Am Abend waren die Amerikaner noch nicht da. Am nächsten Tag (29. A. d. Hsg.) zwang ich den Bürgermeister, die Häftlinge, deren Zahl zwischen 400 und 500 war, zu ernähren. Sie bekamen nach langer Zeit wieder Milch und Brot. Der Tag verstrich und die Nacht darauf und die Ame­rikaner waren noch nicht da. Erst am Sonntag, den 29. April 1945 (A. d. Hsg.: Es muss aber Montag, den 30. gewesen sein!) zeigten sich die ersten amerikanischen Panzer, welche durch das Dorf hindurchfuhren.
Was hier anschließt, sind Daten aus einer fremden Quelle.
(** * CNC-Mill backend: a shallow embedding of the control core

    The Python sources embedded here are
    - [backend/gcode_parser.py]  (class [GCodeParser]),
    - [backend/machine.py]       (classes [SimpleMoveTracker], [MachineController]),
    - [backend/grbl_client.py]   (classes [GrblClient], [SpindleShim]),
    - [backend/storage.py]       (class [FileStore]),
    - [backend/models.py], [backend/config.py].

    Conventions.
    - Text is a [string] of 8-bit characters read as the ASCII code points of a
      Python [str]; the helpers of [PyStr] follow [str.split], [str.strip],
      [str.upper], [str.splitlines], ... on that range.
    - A raised exception is the [Raise] branch of [result]; a method that
      mutates the controller and may raise returns the controller it leaves
      behind together with the [result].
    - Python [float] is an abstract carrier ([FloatOps]): the theorems on the
      parser, the tracker and the controller hold whatever the arithmetic is.
      The instance [Qfloat] reads decimal literals as exact rationals; it is
      the carrier of the concrete runs and of the voltage bounds. *)

From Stdlib Require Import String Ascii List Bool Arith ZArith QArith Qround Lia Lqa.
Import ListNotations.
Close Scope Q_scope.
Open Scope nat_scope.
Open Scope string_scope.
Open Scope list_scope.

(** ** Exceptions *)

Inductive exn : Type :=
| ValueError
| IndexError
| ZeroDivisionError
| FileNotFoundError (name : string)
| RuntimeError (msg : string).

Inductive result (A : Type) : Type :=
| Ok (a : A)
| Raise (e : exn).
Arguments Ok {A} a.
Arguments Raise {A} e.

Definition bind {A B : Type} (m : result A) (k : A -> result B) : result B :=
  match m with
  | Ok a => k a
  | Raise e => Raise e
  end.

Notation "x <- m ;; k" := (bind m (fun x => k))
  (at level 61, m at next level, right associativity).

(** ** Python string operations on ASCII text *)

Module PyStr.

Definition LF : ascii := ascii_of_nat 10.
Definition CR : ascii := ascii_of_nat 13.

(** [str.isspace] of one character: TAB, LF, VT, FF, CR, FS, GS, RS, US and
    the space. *)
Definition isspace (c : ascii) : bool :=
  let n := nat_of_ascii c in
  (Nat.leb 9 n && Nat.leb n 13) || (Nat.leb 28 n && Nat.leb n 32).

(** Line boundaries of [str.splitlines]: LF, VT, FF, CR, FS, GS, RS. *)
Definition is_linebreak (c : ascii) : bool :=
  let n := nat_of_ascii c in
  (Nat.leb 10 n && Nat.leb n 13) || (Nat.leb 28 n && Nat.leb n 30).

Definition upper_char (c : ascii) : ascii :=
  let n := nat_of_ascii c in
  if Nat.leb 97 n && Nat.leb n 122 then ascii_of_nat (n - 32) else c.

Fixpoint upper (s : string) : string :=
  match s with
  | EmptyString => EmptyString
  | String c r => String (upper_char c) (upper r)
  end.

Definition is_empty (s : string) : bool :=
  match s with EmptyString => true | String _ _ => false end.

Fixpoint lstrip (s : string) : string :=
  match s with
  | EmptyString => EmptyString
  | String c r => if isspace c then lstrip r else s
  end.

Fixpoint rstrip (s : string) : string :=
  match s with
  | EmptyString => EmptyString
  | String c r =>
      let r' := rstrip r in
      if isspace c && is_empty r' then EmptyString else String c r'
  end.

(** [s.strip()] *)
Definition strip (s : string) : string := rstrip (lstrip s).
(** A pair without an entry: the derived identifier is returned and
    entered, in the listings table too for a listing type (whose table
    must be there). *)
Lemma getOrCreateUUID_fresh (e : env) (entity : string) (oldId : sourceId) (m : mapper) :
  falsy oldId = false ->
  (isListingEntity entity = true -> is_Some (idMappings m !! "listings")) ->
  truthy (lookup2 (idMappings m) entity (toString oldId)) = false ->
  exists u m',
    derive entity oldId = Some u /\ u ≠ ""
    /\ getOrCreateUUID e entity oldId defaults m = (Return (Some u), m')
    /\ lookup2 (idMappings m') entity (toString oldId) = Some u
    /\ (isListingEntity entity = true ->
        lookup2 (idMappings m') "listings" (toString oldId) = Some u)
    /\ (isListingEntity entity = false ->
        idMappings m'
        = assign entity (toString oldId) u (ensure entity (idMappings m)))
    /\ totalMappings (_meta m') = totalMappings (_meta m) + 1.
Proof.
  intros Hid Hl Hno.
  destruct (derive_Some entity oldId) as (u & Hu & Hne).
  unfold getOrCreateUUID. rewrite (falsy_isZero _ Hid).
  rewrite lookup2_ensure, Hno.
  cbn [deterministic namespaceOverride entityPrefix updateReverse defaults].
  change (Uuid.v5 ("" ++ entity ++ ":" ++ toString oldId) UUID_NAMESPACE)
    with (derive entity oldId).
  rewrite Hu.
  set (fwd := assign entity (toString oldId) u (ensure entity (idMappings m))).
  destruct (isListingEntity entity) eqn:Hle.
  - assert (Hfl : is_Some (fwd !! "listings"))
      by (apply assign_present, ensure_present, Hl; reflexivity).
    destruct Hfl as [ids Hids]. rewrite Hids.
    eexists u, _. split; [reflexivity |]. split; [exact Hne |].
    split; [reflexivity |]. cbn [idMappings _meta totalMappings].
    split.
    + rewrite lookup2_assign_ne by (left; apply not_eq_sym, listingEntity_ne, Hle).
      apply lookup2_assign_eq.
    + split; [intros _; apply lookup2_assign_eq |].
      split; [discriminate | reflexivity].
  - eexists u, _. split; [reflexivity |]. split; [exact Hne |].
    split; [reflexivity |]. cbn [idMappings _meta totalMappings].
    split; [apply lookup2_assign_eq |].
    split; [discriminate |]. split; reflexivity.
Qed.
(** C5. For bound vectors of length [n] and a parameter vector [x],
    [is_violated(x, k)] returns true if and only if there is an index
    [i < k] with [x[i] < a[i]] or [x[i] > b[i]] (for every [k] up to [n], in
    particular for [k = n]), and [cost] returns zero for every vector and
    every count. *)
Theorem Bounded_Constraint_spec (lower upper x : list R) (n k : nat)
    (C : Constraint.Bounded_Constraint) :
  Constraint.new lower upper n = Some C ->
  (k <= n)%nat ->
  (k <= length x)%nat ->
  (exists v : bool,
     Constraint.is_violated C x k = Some v /\
     (v = true <->
      exists i xi ai bi,
        (i < k)%nat /\
        x !! i = Some xi /\ lower !! i = Some ai /\ upper !! i = Some bi /\
        (xi < ai \/ xi > bi))) /\
  (forall (x' : list R) (n' : nat), Constraint.cost C x' n' = 0).
Proof.
  intros Hnew Hk Hx. split; [| reflexivity].
  unfold Constraint.new in Hnew.
  destruct (Nat.leb n (length lower)) eqn:Hl; [| discriminate].
  destruct (Nat.leb n (length upper)) eqn:Hu; [| discriminate].
  apply Nat.leb_le in Hl, Hu. injection Hnew as <-.
  destruct (is_violated_from_spec
              {| Constraint.a := take n lower; Constraint.b := take n upper |} x k 0)
    as (v & Hv & Hiff); cbn [Constraint.a Constraint.b];
    rewrite ?length_take; try lia.
  exists v. split; [exact Hv |]. rewrite Hiff.
  cbn [Constraint.a Constraint.b]. split.
  - intros (i & xi & ai & bi & Hi & Hxi & Hai & Hbi & Hviol).
    exists i, xi, ai, bi. rewrite lookup_take_lt in Hai, Hbi by lia.
    repeat split; auto; lia.
  - intros (i & xi & ai & bi & Hi & Hxi & Hai & Hbi & Hviol).
    exists i, xi, ai, bi. rewrite !lookup_take_lt by lia.
    repeat split; auto; lia.
Qed.
(** * Tenant propagation over gRPC metadata (package [tenant]) and the
      [splitAtIndex] helper of the [zoekt] command.

    Shallow embedding of [internal/tenant/grpc.go] and of [splitAtIndex]
    from [cmd/zoekt/main.go].  Go's [int] is taken at its 64-bit width and
    modelled as [Z]; Go strings are byte strings and modelled as [string];
    [metadata.MD] ([map[string][]string]) is a [gmap string (list string)]. *)

From Stdlib Require Import ZArith Ascii String List Lia.
From stdpp Require Import base option strings gmap.

Local Open Scope Z_scope.

(** ** Package [strconv] (Go standard library): [Itoa] *)

Module strconv.

(** [byte('0' + d)] for a digit [d]. *)
Definition digitChar (d : Z) : ascii := ascii_of_nat (48 + Z.to_nat d).

(** The digit loop of [formatBits] for base 10: digits are produced from
    the least significant one and written in front of what is already
    there.  [fuel] bounds the number of iterations of the [for u >= 10]
    loop. *)
Fixpoint formatBits (fuel : nat) (u : Z) (acc : string) : string :=
  if u <? 10 then String (digitChar u) acc
  else
    match fuel with
    | O => String (digitChar (u mod 10)) acc
    | S fuel' => formatBits fuel' (u / 10) (String (digitChar (u mod 10)) acc)
    end.

(** Iterations granted to the loop for [u]: the binary length of [u]
    bounds its decimal length. *)
Definition fuelFor (u : Z) : nat := Z.to_nat (Z.log2 u).

(** [fuel] iterations are enough for [u]. *)
Definition enough (fuel : nat) (u : Z) : Prop := u < 10 ^ (Z.of_nat fuel + 1).

Definition formatDecimal (u : Z) : string := formatBits (fuelFor u) u "".

(** [strconv.Itoa(i)], that is [FormatInt(int64(i), 10)]. *)
Definition Itoa (i : Z) : string :=
  if i <? 0 then String "-" (formatDecimal (- i)) else formatDecimal i.

End strconv.

(** ** Package [strings] (Go standard library): [ToLower] *)

Module strings.

Definition lowerByte (c : ascii) : ascii :=
  let n := nat_of_ascii c in
  if ((65 <=? n) && (n <=? 90))%nat then ascii_of_nat (n + 32) else c.

(** [strings.ToLower] on the bytes of an ASCII string: ['A'..'Z'] are
    mapped to ['a'..'z'], every other byte is kept.  The only string it
    is applied to in this package is the constant header key, which is
    ASCII. *)
Fixpoint ToLower (s : string) : string :=
  match s with
  | EmptyString => EmptyString
  | String c s' => String (lowerByte c) (ToLower s')
  end.

End strings.

(** ** Package [google.golang.org/grpc/metadata] *)

Module metadata.

(** [type MD map[string][]string] *)
Abbreviation MD := (gmap string (list string)).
Die nahezu leblosen, leidenden Wesen haben kaum die Kraft aufgebracht, ihre Befreiung zur Kenntnis zu nehmen.“

 

In der Schilderung des einheimischen Augenzeugen wurden die zum Teil immer noch auf offener Flur und an den Wegen herumliegenden Verwundeten (insgesamt 20 bis 30 Juden) am Samstag "von den früheren Nazis"(1) auf Wagen geladen und mit Rössern ins Dorf ge­führt, zuerst zum Lagerhaus, dann in einen beheizten Raum beim Wirt. Dazu wurde die Gaststube völlig ausgeräumt und gut mit Stroh ausge-legt. Die deut­schen und die jüdischen Frauen mussten in der Remise in einem großen Kessel Kaffee kochen und Josef Vogt teilte ihn mit zwei anderen aus. Namen und Natio­nalität der Juden konnten dabei nicht erfahren werden; sprachliche Verständigung war angeblich nicht möglich.

 

Pünktlich um Mitternacht, vom 29. auf den 30. April kamen, wie angekündigt, amerikanische Posten und kontrollierten, ob die Versorgung geklappt hatte. Später dann kamen diese Verwundeten in die Schule, wo sie richtige Strohsäcke als Unterlagen bekamen und von den Amerikanern weiterversorgt wurden. Von dort aus kamen sie nach und nach ins Lazarett nach St. Ottilien.

 

"Das war dann mit den Juden sozusagen für uns erledigt." (1)

 

Für die Schwabhausener blieb diese Berührung mit den Juden jedoch nicht ganz ohne Folgen. Bei einer Flecktyphus-Epidemie erkrankten einige Dorfbewohner, und es starben - trotz Impfungen durch die Amerikaner - Anfang Juni noch zwei Frauen aus dem Dorf (Monika Holzmüller u. Karolina Walcher) und Ende Mai ein Mann aus Jedelstetten (Sylvester Bader).